Im Kongo tobt der Wahlkampf, auch mit Gewalt. Oppositionsführer Tshisekedi kann nicht mitmachen - sein Flugzeug aus Südafrika wird nicht ins Land gelassen.

Sitzt gut: Etienne Tshisekedi, hier mit Kongos Senatspräsident Kengo wa Dondo in Brüssel. Bild: dpa

BERLIN taz In der Demokratischen Republik Kongo hindert die Staatsmacht den wichtigsten Oppositionsführer Etienne Tshisekedi am Wahlkampf für die Präsidentschaftswahl am 28. November.

Ein Flugzeug, das den derzeit noch in Südafrika weilenden 79-jährigen Anführer der UDPS (Union für Demokratie und Sozialen Fortschritt) in den Kongo bringen soll, kann wegen fehlender Genehmigungen nicht landen, bestätigte die Partei gegenüber der taz.

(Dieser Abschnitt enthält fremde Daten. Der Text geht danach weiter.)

(* ===== verification/Pipeline.v ===== *)
(** * The in-flight crypto pipeline ([lib/windrv/src/crypto/pipeline.rs])

    Decrypts what was read and encrypts what is written, sector by sector on
    the two sides of the boundary. The pipeline owns nothing: it is the cipher
    it borrows. [None] is a panic. *)

From S2P Require Import Prelude Types Sectors.

(* src: lib/windrv/src/crypto/pipeline.rs:18-20 CryptoPipeline *)
Record CryptoPipeline : Type := mkPipeline { cp_cipher : VolumeCipher }.

(* src: lib/windrv/src/crypto/pipeline.rs:29-46 CryptoPipeline::decrypt_read *)
Definition decrypt_read (p : CryptoPipeline) (first_rel_sector encrypted_offset : Z)
    (buf : bytes) (sector_size : Z) : option bytes :=
  if sector_size =? 0 then None
  else
    let total := Z.of_nat (length buf) / sector_size in
    let n := if encrypted_offset <=? first_rel_sector then 0
             else Z.min (encrypted_offset - first_rel_sector) total in
    if 0 <? n then
      let split := Z.to_nat (n * sector_size) in
      head ← decrypt_area (cp_cipher p) (take split buf) sector_size first_rel_sector;
      Some (head ++ drop split buf)
    else Some buf.

(* src: lib/windrv/src/crypto/pipeline.rs:50-67 CryptoPipeline::encrypt_write *)
Definition encrypt_write (p : CryptoPipeline) (first_rel_sector encrypted_offset : Z)
    (buf : bytes) (sector_size : Z) : option bytes :=
  if sector_size =? 0 then None
  else
    let total := Z.of_nat (length buf) / sector_size in
    let n := if encrypted_offset <=? first_rel_sector then 0
             else Z.min (encrypted_offset - first_rel_sector) total in
    if 0 <? n then
      let split := Z.to_nat (n * sector_size) in
      head ← encrypt_area (cp_cipher p) (take split buf) sector_size first_rel_sector;
      Some (head ++ drop split buf)
    else Some buf.

(** Decide each sector on its own: [f] below the boundary, unchanged above. *)
Definition below (f : Z -> bytes -> bytes) (b r : Z) (s : bytes) : bytes :=
  if r <? b then f r s else s.

Lemma number_map_above f b first ls :
  b <= first -> number_map (below f b) first ls = ls.
Proof.
  intros Hb. apply list_eq. intros i. rewrite lookup_number_map.
  destruct (ls !! i) as [s|]; [|done]. cbn. f_equal. unfold below.
  rewrite (proj2 (Z.ltb_ge _ _)) by lia. done.
Qed.

Lemma number_map_below f b first ls :
  first + Z.of_nat (length ls) <= b -> number_map (below f b) first ls = number_map f first ls.
Proof.
  intros Hb. apply list_eq. intros i. rewrite !lookup_number_map.
  destruct (ls !! i) as [s|] eqn:E; [|done]. apply lookup_lt_Some in E.
  cbn. f_equal. unfold below. rewrite (proj2 (Z.ltb_lt _ _)) by lia. done.
Qed.

Lemma number_map_split f b first ls k :
  Z.of_nat k = Z.max 0 (Z.min (b - first) (Z.of_nat (length ls))) ->
  number_map (below f b) first ls = number_map f first (take k ls) ++ drop k ls.
Proof.
  intros Hk. rewrite <- (take_drop k ls) at 1. rewrite number_map_app.
  rewrite length_take, Nat.min_l by lia.
  destruct (decide (k = length ls)) as [->|Hne].
  - rewrite drop_ge by lia. rewrite firstn_all.
    destruct (Z.le_gt_cases b first).
    + destruct ls; [done|cbn in Hk; lia].
    + rewrite number_map_below by lia. done.
  - rewrite (number_map_above _ b (first + Z.of_nat k)) by lia. f_equal.
    destruct (decide (k = 0)%nat) as [->|]; [done|].
    apply number_map_below. rewrite length_take. lia.
Qed.

Lemma concat_take_drop ss (ls : list bytes) k :
  sectors_of ss ls -> (k <= length ls)%nat ->
  take (k * ss) (concat ls) = concat (take k ls) /\
  drop (k * ss) (concat ls) = concat (drop k ls).
Proof.
  intros Hs Hk.
  rewrite <- (take_drop k ls) at 1 3. rewrite concat_app.
  assert (length (concat (take k ls)) = (k * ss)%nat) as Hl.
  { rewrite (length_concat_sectors ss); [rewrite length_take; nia|].
    apply Forall_take. done. }
  rewrite take_app_length' by done. rewrite drop_app_length' by done. done.
Qed.

Section PipelineLaws.
Context (p : CryptoPipeline) (ss : Z) (enc dec : Z -> bytes -> bytes).
Context `{!CipherLaws (cp_cipher p) ss enc dec}.

Lemma sector_total ls :
  sectors_of (Z.to_nat ss) ls ->
  Z.of_nat (length (concat ls)) / ss = Z.of_nat (length ls).
Proof using CipherLaws0.
  intros Hs. pose proof (cl_ss (ss:=ss)).
  rewrite (length_concat_sectors _ _ Hs), Nat2Z.inj_mul, Z2Nat.id by lia.
  apply Z.div_mul. lia.
Qed.

(** The optimised prefix computation is the per-sector decision. *)
Lemma decrypt_read_sectors first b ls :
  sectors_of (Z.to_nat ss) ls -> 0 <= first -> first + Z.of_nat (length ls) <= 2 ^ 64 ->
  decrypt_read p first b (concat ls) ss = Some (concat (number_map (below dec b) first ls)).
Proof using CipherLaws0.
  intros Hs Hf Hn. pose proof (cl_ss (ss:=ss)).
  unfold decrypt_read. rewrite (proj2 (Z.eqb_neq _ _)), sector_total by (done || lia).
  set (n := if b <=? first then 0 else _). cbn zeta.
  assert (n = Z.max 0 (Z.min (b - first) (Z.of_nat (length ls)))) as Hnn
    by (unfold n; zcase; lia).
  rewrite (number_map_split dec b first ls (Z.to_nat n)) by lia.
  destruct (Z.ltb_spec 0 n).
  - replace (Z.to_nat (n * ss)) with (Z.to_nat n * Z.to_nat ss)%nat by nia.
    destruct (concat_take_drop (Z.to_nat ss) ls (Z.to_nat n) Hs ltac:(lia)) as [-> ->].
    rewrite cl_decrypt_area; [|done|rewrite length_take; lia|apply Forall_take; done].
    cbn. rewrite concat_app. done.
  - replace (Z.to_nat n) with 0%nat by lia. rewrite drop_0. done.
Qed.

Lemma encrypt_write_sectors first b ls :
  sectors_of (Z.to_nat ss) ls -> 0 <= first -> first + Z.of_nat (length ls) <= 2 ^ 64 ->
  encrypt_write p first b (concat ls) ss = Some (concat (number_map (below enc b) first ls)).
Proof using CipherLaws0.
  intros Hs Hf Hn. pose proof (cl_ss (ss:=ss)).
  unfold encrypt_write. rewrite (proj2 (Z.eqb_neq _ _)), sector_total by (done || lia).
  set (n := if b <=? first then 0 else _). cbn zeta.
  assert (n = Z.max 0 (Z.min (b - first) (Z.of_nat (length ls)))) as Hnn
    by (unfold n; zcase; lia).
  rewrite (number_map_split enc b first ls (Z.to_nat n)) by lia.
  destruct (Z.ltb_spec 0 n).
  - replace (Z.to_nat (n * ss)) with (Z.to_nat n * Z.to_nat ss)%nat by nia.
    destruct (concat_take_drop (Z.to_nat ss) ls (Z.to_nat n) Hs ltac:(lia)) as [-> ->].
    rewrite cl_encrypt_area; [|done|rewrite length_take; lia|apply Forall_take; done].
    cbn. rewrite concat_app. done.
  - replace (Z.to_nat n) with 0%nat by lia. rewrite drop_0. done.
Qed.
End PipelineLaws.

(** ** Properties *)

(** The pipeline's prefix computation decides every sector on its own.
    Reading decrypts exactly the sectors below the boundary and writing encrypts
    exactly those, wherever the boundary falls in the buffer; reading back what
    was written at the same boundary gives the original sectors. *)
Theorem pipeline_is_per_sector (c : VolumeCipher) ss enc dec first b ls :
  CipherLaws c ss enc dec ->
  sectors_of (Z.to_nat ss) ls -> 0 <= first -> first + Z.of_nat (length ls) <= 2 ^ 64 ->
  let p := mkPipeline c in
  decrypt_read p first b (concat ls) ss = Some (concat (number_map (below dec b) first ls)) /\
  encrypt_write p first b (concat ls) ss = Some (concat (number_map (below enc b) first ls)) /\
  exists ct, encrypt_write p first b (concat ls) ss = Some ct /\
             decrypt_read p first b ct ss = Some (concat ls).
Proof.
  intros Hc Hs Hf Hn p. split; [apply (decrypt_read_sectors p ss enc dec); done|].
  split; [apply (encrypt_write_sectors p ss enc dec); done|].
  eexists. split; [apply (encrypt_write_sectors p ss enc dec); done|].
  assert (sectors_of (Z.to_nat ss) (number_map (below enc b) first ls)) as Hs'.
  { apply sectors_of_number_map; [done|]. intros i s _ Hl. unfold below.
    destruct (i <? b); [apply cl_enc_len|]; done. }
  rewrite (decrypt_read_sectors p ss enc dec) by (rewrite ?length_number_map; done).
  do 2 f_equal. apply list_eq. intros i. rewrite !lookup_number_map.
  destruct (ls !! i) as [s|] eqn:E; [|done]. cbn. f_equal.
  pose proof (lookup_lt_Some _ _ _ E). unfold below. destruct (_ <? b); [|done].
  apply cl_dec_enc; [unfold in_u; lia|]. apply (Forall_lookup_1 _ _ _ _ Hs E).
Qed.

Lemma pipeline_is_per_sector_witness :
  let p := mkPipeline ShiftCipher.cipher in
  let ls := [[Byte.x01; Byte.x02]; [Byte.x03; Byte.x04]; [Byte.x05; Byte.x06]] in
  decrypt_read p 4 6 (concat ls) 2 = Some (concat (number_map (below ShiftCipher.dec 6) 4 ls)) /\
  encrypt_write p 4 6 (concat ls) 2 = Some (concat (number_map (below ShiftCipher.enc 6) 4 ls)) /\
  exists ct, encrypt_write p 4 6 (concat ls) 2 = Some ct /\
             decrypt_read p 4 6 ct 2 = Some (concat ls).
Proof.
  exact (pipeline_is_per_sector ShiftCipher.cipher 2 ShiftCipher.enc ShiftCipher.dec 4 6
    [[Byte.x01; Byte.x02]; [Byte.x03; Byte.x04]; [Byte.x05; Byte.x06]]
    (ShiftCipher.laws 2 (conj eq_refl eq_refl))
    ltac:(repeat constructor) ltac:(lia) ltac:(cbn; lia)).
Defined.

Der Kongo ist so groß wie Westeuropa, und die verschiedenen Landesteile sind nur auf dem Luftweg miteinander verbunden. Kongos größte Fluglinie, Hewa Bora, hat den Betrieb eingestellt, seit am 8. Juli eine ihrer Maschinen beim Landeanflug auf Kisangani in den Regenwald stürzte und mindestens 74 Passagiere starben.

Die einzige noch verbleibende landesweit operierende Fluglinie CAA ist wochenlang ausgebucht - die Opposition verdächtigt die Regierung, alle Flüge für sich selbst reserviert zu haben. Daher hat die UDPS in Südafrika zwei Flugzeuge und einen Hubschrauber gechartert, um sich frei im Kongo bewegen zu können.

Valentin Mubake, Präsident des UDPS-Nationalkomitees, sagte zur taz, für den Betrieb dieser Maschinen im Kongo sei eine Genehmigung der kongolesischen Luftfahrtbehörde RVA nötig. Diese werde aber nicht erteilt. "Wir warten", so Mubake. "Die Flugzeuge sind in Südafrika, Tshisekedi auch."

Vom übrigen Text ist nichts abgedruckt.